→ **Problem to work on**:
Among the records that follow, set down only the lines from the one containing "0 < u -> (u | off) -> len" to the one containing "Definition align_up (n", both included, exactly.

→ **Dataset records**:
○ ○ ○ ○ ○

(* ===== verification/Flash.v ===== *)
(** * The flash interface of the board code

    The functions of board/ralink/common/flash_helper.h, as operations and as
    laws: what the code that stores images, environment and configuration
    relies on, whatever device implements them. *)

From stdpp Require Import base numbers list strings.
From Stdlib Require Import ZArith Lia.
From S2P Require Import Prelude.

(** [S] is the state behind the [flashdev] handle.  A read is given the
    buffer and returns what it holds afterwards.  [get_mtd_part_info] gives
    offset and size of a partition, [None] for an error. *)
Class flash_helper (S : Type) := {
  mtk_board_get_flash_dev : bool;
  mtk_board_get_flash_erase_size : Z;
  mtk_board_flash_erase : Z -> Z -> M S Z;
  mtk_board_flash_read : Z -> list Z -> M S (Z * list Z);
  mtk_board_flash_write : Z -> list Z -> M S Z;
  get_mtd_part_info : string -> option (Z * Z)
}.

(** How to look at a flash device: its size, its page size, the states in
    which it works, and the byte at an address. *)
Class flash_view (S : Type) := {
  flash_size : Z;
  flash_page : Z;
  usable : S -> Prop;
  byte_at : S -> Z -> option Z
}.

Local Abbreviation erase_size := mtk_board_get_flash_erase_size.

Section View.
Context {S : Type} {V : flash_view S}.
Implicit Types s : S.

(** Only bytes in [W] may differ. *)
Definition keeps (W : Z -> Prop) s s' : Prop :=
  forall i, 0 <= i < flash_size -> ~ W i -> byte_at s' i = byte_at s i.

(** The bytes from [off] on are [data]. *)
Definition holds s (off : Z) (data : list Z) : Prop :=
  forall i, 0 <= i < zlen data -> byte_at s (off + i) = znth data i.

(** Address [i] shares a unit (page, erase block) of size [u] with the range. *)
Definition touches (u off len i : Z) : Prop := 0 < len /\ off / u <= i / u <= (off + len - 1) / u.

Lemma keeps_refl W s : keeps W s s.
Proof. done. Qed.

Lemma keeps_trans W s1 s2 s3 : keeps W s1 s2 -> keeps W s2 s3 -> keeps W s1 s3.
Proof. intros H1 H2 i Hi Hw. by rewrite H2, H1. Qed.

Lemma keeps_weaken (W W' : Z -> Prop) s s' : (forall i, W i -> W' i) -> keeps W s s' -> keeps W' s s'.
Proof. intros Hw H i Hi Hn. apply H; auto. Qed.

Lemma holds_frame W s s' off data :
  keeps W s s' -> holds s off data -> 0 <= off -> off + zlen data <= flash_size ->
  (forall i, off <= i < off + zlen data -> ~ W i) -> holds s' off data.
Proof. intros Hk Hh H0 H1 Hw i Hi. rewrite Hk; [by apply Hh|lia|apply Hw; lia]. Qed.

Lemma holds_back s s' off data :
  keeps (fun _ => False) s s' -> holds s' off data -> 0 <= off -> off + zlen data <= flash_size -> holds s off data.
Proof. intros Hk Hh H0 H1 i Hi. rewrite <- Hk; [by apply Hh|lia|tauto]. Qed.

Lemma holds_prefix s off d1 d2 : holds s off (d1 ++ d2) -> holds s off d1.
Proof.
  intros H i Hi. pose proof (zlen_nonneg d2). rewrite H by (rewrite zlen_app; lia). by rewrite znth_app_l by lia.
Qed.

Lemma holds_same s off data data' : holds s off data -> holds s off data' -> zlen data = zlen data' -> data = data'.
Proof. intros H1 H2 E. apply znth_ext; [done|]. intros i Hi. rewrite <- H1, <- H2 by lia. done. Qed.

Lemma holds_app s off d1 d2 : holds s off d1 -> holds s (off + zlen d1) d2 -> holds s off (d1 ++ d2).
Proof.
  intros H1 H2 i Hi. rewrite zlen_app in Hi. destruct (Z_lt_le_dec i (zlen d1)).
  - rewrite znth_app_l by done. apply H1. lia.
  - rewrite znth_app_r by done. rewrite <- H2 by lia. f_equal. lia.
Qed.

End View.

(** What the functions promise.  A failure may leave the device unusable
    (worn out), but never changes a byte outside the pages or erase blocks
    that were addressed. *)
Class flash_laws {S} (F : flash_helper S) (V : flash_view S) : Prop := {
  flash_page_pos : 0 < flash_page;
  flash_page_block : (flash_page | erase_size);
  flash_block_pow : exists k, 0 <= k < 31 /\ erase_size = 2 ^ k;
  flash_block_chip : (erase_size | flash_size);
  flash_size_range : 0 <= flash_size < 2 ^ 63;
  flash_total s i : usable s -> 0 <= i < flash_size -> exists x, byte_at s i = Some x /\ is_byte x;
  flash_read_law s off buf : usable s -> 0 <= off < 2 ^ 64 -> zlen buf < 2 ^ 32 ->
    wp (mtk_board_flash_read off buf) (fun '(r, b) s' =>
      zlen b = zlen buf /\ keeps (fun _ => False) s s' /\
      (r = 0 -> usable s' /\ off + zlen buf <= flash_size /\ holds s off b)) s;
  flash_write_law s off data : usable s -> 0 <= off < 2 ^ 64 -> zlen data < 2 ^ 32 ->
    wp (mtk_board_flash_write off data) (fun r s' =>
      keeps (touches flash_page off (zlen data)) s s' /\
      (r = 0 -> usable s' /\ off + zlen data <= flash_size /\
       forall i old x, 0 <= i < zlen data -> byte_at s (off + i) = Some old -> znth data i = Some x ->
         byte_at s' (off + i) = Some (Z.land old x))) s;
  flash_erase_law s off len : usable s -> 0 <= off < 2 ^ 64 -> 0 <= len < 2 ^ 64 ->
    wp (mtk_board_flash_erase off len) (fun r s' =>
      keeps (touches erase_size off len) s s' /\
      (r = 0 -> usable s' /\ off + len <= flash_size /\
       forall i, 0 <= i < flash_size -> touches erase_size off len i -> byte_at s' i = Some 255)) s
}.

(** Reading, successful or not, does not wear the device out. *)
Class flash_steady {S} (F : flash_helper S) (V : flash_view S) : Prop :=
  flash_steady_law s off buf : usable s -> 0 <= off < 2 ^ 64 -> zlen buf < 2 ^ 32 ->
    wp (mtk_board_flash_read off buf) (fun _ s' => usable s') s.

(** Clearing the low bits rounds down to a multiple of a power of two. *)
Lemma land_block_mask x k :
  0 <= k < 32 -> 0 <= x < 2 ^ 32 -> Z.land x (u32 (Z.lnot (2 ^ k - 1))) = x / 2 ^ k * 2 ^ k.
Proof.
  intros Hk Hx.
  assert (Hl : u32 (Z.lnot (2 ^ k - 1)) = Z.ldiff (Z.ones 32) (Z.ones k)).
  { unfold u32. rewrite <- Z.land_ones by lia.
    apply Z.bits_inj'. intros n Hn. rewrite Z.land_spec, Z.ldiff_spec, Z.lnot_spec by lia.
    replace (2 ^ k - 1) with (Z.ones k) by (rewrite Z.ones_equiv; lia). by rewrite andb_comm. }
  rewrite Hl. replace (Z.land x (Z.ldiff (Z.ones 32) (Z.ones k))) with (Z.ldiff x (Z.ones k)).
  - by rewrite Z.ldiff_ones_r, Z.shiftr_div_pow2, Z.shiftl_mul_pow2 by lia.
  - apply Z.bits_inj'. intros n Hn. rewrite Z.land_spec, !Z.ldiff_spec.
    destruct (Z_lt_le_dec n 32).
    + by rewrite (Z.ones_spec_low 32) by lia.
    + replace (Z.testbit x n) with false; [done|]. symmetry.
      apply Z.testbit_false; [lia|]. rewrite Z.div_small; [done|]. split; [lia|].
      eapply Z.lt_le_trans; [apply Hx|]. apply Z.pow_le_mono_r; lia.
Qed.

Section Clients.
Context {S : Type} {F : flash_helper S} {V : flash_view S} {FL : flash_laws F V}.
Implicit Types s : S.

Lemma erase_size_pos : 0 < erase_size < 2 ^ 31.
Proof. destruct flash_block_pow as (k & Hk & ->). split; [lia|]. apply Z.pow_lt_mono_r; lia. Qed.

(** Programming erased bytes stores them. *)
Lemma programmed_blank s s' off data :
  Forall is_byte data ->
  (forall i, 0 <= i < zlen data -> byte_at s (off + i) = Some 255) ->
  (forall i old x, 0 <= i < zlen data -> byte_at s (off + i) = Some old -> znth data i = Some x ->
     byte_at s' (off + i) = Some (Z.land old x)) ->
  holds s' off data.
Proof.
  intros Hb Hold Hp i Hi. destruct (znth_some data i Hi) as [x Hx]. rewrite Hx, (Hp i 255 x Hi (Hold i Hi) Hx).
  f_equal. change 255 with (Z.ones 8). rewrite Z.land_comm, Z.land_ones by lia. apply Z.mod_small.
  unfold znth in Hx. destruct (i <? 0); [done|]. rewrite Forall_lookup in Hb. by apply Hb in Hx.
Qed.

(** What was read is made of bytes. *)
Lemma holds_bytes s off data :
  usable s -> 0 <= off -> off + zlen data <= flash_size -> holds s off data -> Forall is_byte data.
Proof.
  intros Hu H0 H1 Hh. apply Forall_lookup. intros i x Hx.
  assert (Hi : 0 <= Z.of_nat i < zlen data) by (apply lookup_lt_Some in Hx; unfold zlen; lia).
  destruct (flash_total s (off + Z.of_nat i) Hu ltac:(lia)) as (y & Hy & Hyb).
  rewrite (Hh _ Hi) in Hy. unfold znth in Hy. destruct (Z.ltb_spec (Z.of_nat i) 0); [lia|].
  rewrite Nat2Z.id, Hx in Hy. by injection Hy as ->.
Qed.

(** A page range lies in the erase blocks of the range. *)
Lemma touches_page off len i : 0 < len -> touches flash_page off len i -> touches erase_size off len i.
Proof.
  intros Hl [_ [H1 H2]]. split; [done|]. pose proof flash_page_pos. pose proof erase_size_pos.
  destruct flash_page_block as [q Hq]. assert (0 < q) by nia. rewrite Hq, (Z.mul_comm q).
  rewrite <- !Z.div_div by lia. split; apply Z.div_le_mono; lia.
Qed.

Lemma touches_range u off len i : 0 < u -> off <= i < off + len -> touches u off len i.
Proof. intros Hu Hi. split; [lia|]. split; apply Z.div_le_mono; lia. Qed.

(** A range of whole units touches nothing outside. *)
Lemma touches_aligned u off len i :
  0 < u -> (u | off) -> (u | len) -> touches u off len i -> off <= i < off + len.
Proof.
  intros Hu [a ->] [b ->] [Hl [H1 H2]]. rewrite Z.div_mul in H1 by lia.
  replace (a * u + b * u - 1) with ((a + b - 1) * u + (u - 1)) in H2 by lia.
  rewrite Z.div_add_l, (Z.div_small (u - 1)), Z.add_0_r in H2 by lia.
  pose proof (Z.div_mod i u ltac:(lia)). pose proof (Z.mod_pos_bound i u Hu). nia.
Qed.

(** The unit of [off] alone. *)
Lemma touches_one u off len i :
  0 < u -> (u | off) -> len <= u -> touches u off len i -> off <= i < off + u.
Proof.
  intros Hu Ha Hl [Hp [H1 H2]]. apply (touches_aligned u); [done|done|apply Z.divide_refl|].
  split; [lia|]. split; [done|]. etransitivity; [exact H2|]. apply Z.div_le_mono; lia.
Qed.

(** The end of a range, rounded up to an erase block. *)
Definition align_up (n : Z) : Z := (n + erase_size - 1) / erase_size * erase_size.

Lemma align_up_spec n : 0 <= n -> n <= align_up n < n + erase_size /\ (erase_size | align_up n).
Proof.
  intros Hn. pose proof erase_size_pos as He. unfold align_up.
  assert (Hne : erase_size <> 0) by lia. assert (Hp : 0 < erase_size) by lia.
  pose proof (Z.div_mod (n + erase_size - 1) erase_size Hne). pose proof (Z.mod_pos_bound (n + erase_size - 1) erase_size Hp).
  split; [nia|apply Z.divide_factor_r].
Qed.

Lemma align_up_id n : (erase_size | n) -> align_up n = n.
Proof.
  intros [q ->]. pose proof erase_size_pos as He. unfold align_up.
  replace (q * erase_size + erase_size - 1) with (q * erase_size + (erase_size - 1)) by lia.
  rewrite Z.div_add_l, (Z.div_small (erase_size - 1)) by lia. lia.
Qed.

Lemma align_up_unique n m : (erase_size | m) -> n <= m < n + erase_size -> align_up n = m.
Proof.
  intros [q ->] Hm. pose proof erase_size_pos as He. unfold align_up. f_equal.
  symmetry. apply (Z.div_unique_pos _ _ _ (n + erase_size - 1 - q * erase_size)); lia.
Qed.

Lemma align_up_le n m : (erase_size | m) -> n <= m -> align_up n <= m.
Proof.
  intros [q ->] Hn. pose proof erase_size_pos as He. unfold align_up.
  apply Z.mul_le_mono_nonneg_r; [lia|]. apply Z.lt_succ_r. apply Z.div_lt_upper_bound; lia.
Qed.


(** Erasing a range and programming its beginning. *)
Lemma erase_write_keeps s s1 s2 off (data : list Z) len :
  0 < zlen data <= len ->
  keeps (touches erase_size off len) s s1 -> keeps (touches flash_page off (zlen data)) s1 s2 ->
  keeps (touches erase_size off len) s s2.
Proof.
  intros Hl Hk1 Hk2. pose proof erase_size_pos as He. eapply keeps_trans; [exact Hk1|]. eapply keeps_weaken; [|exact Hk2].
  intros i Hi. apply touches_page in Hi as [_ Hi]; [|lia]. split; [lia|].
  assert ((off + zlen data - 1) / erase_size <= (off + len - 1) / erase_size) by (apply Z.div_le_mono; lia). lia.
Qed.

Lemma erase_write_holds s1 s2 off data len :
  0 <= off -> zlen data <= len -> off + len <= flash_size -> Forall is_byte data ->
  (forall i, 0 <= i < flash_size -> touches erase_size off len i -> byte_at s1 i = Some 255) ->
  (forall i old x, 0 <= i < zlen data -> byte_at s1 (off + i) = Some old -> znth data i = Some x ->
     byte_at s2 (off + i) = Some (Z.land old x)) ->
  holds s2 off data.
Proof.
  intros H0 Hl Hf Hb Hblank Hp. pose proof erase_size_pos as He. eapply programmed_blank; [exact Hb| |exact Hp].
  intros i Hi. apply Hblank; [lia|]. apply touches_range; lia.
Qed.

End Clients.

○ ○ ○ ○ ○

→ **Completed exercise**:
  0 < u -> (u | off) -> len <= u -> touches u off len i -> off <= i < off + u.
Proof.
  intros Hu Ha Hl [Hp [H1 H2]]. apply (touches_aligned u); [done|done|apply Z.divide_refl|].
  split; [lia|]. split; [done|]. etransitivity; [exact H2|]. apply Z.div_le_mono; lia.
Qed.

(** The end of a range, rounded up to an erase block. *)
Definition align_up (n : Z) : Z := (n + erase_size - 1) / erase_size * erase_size.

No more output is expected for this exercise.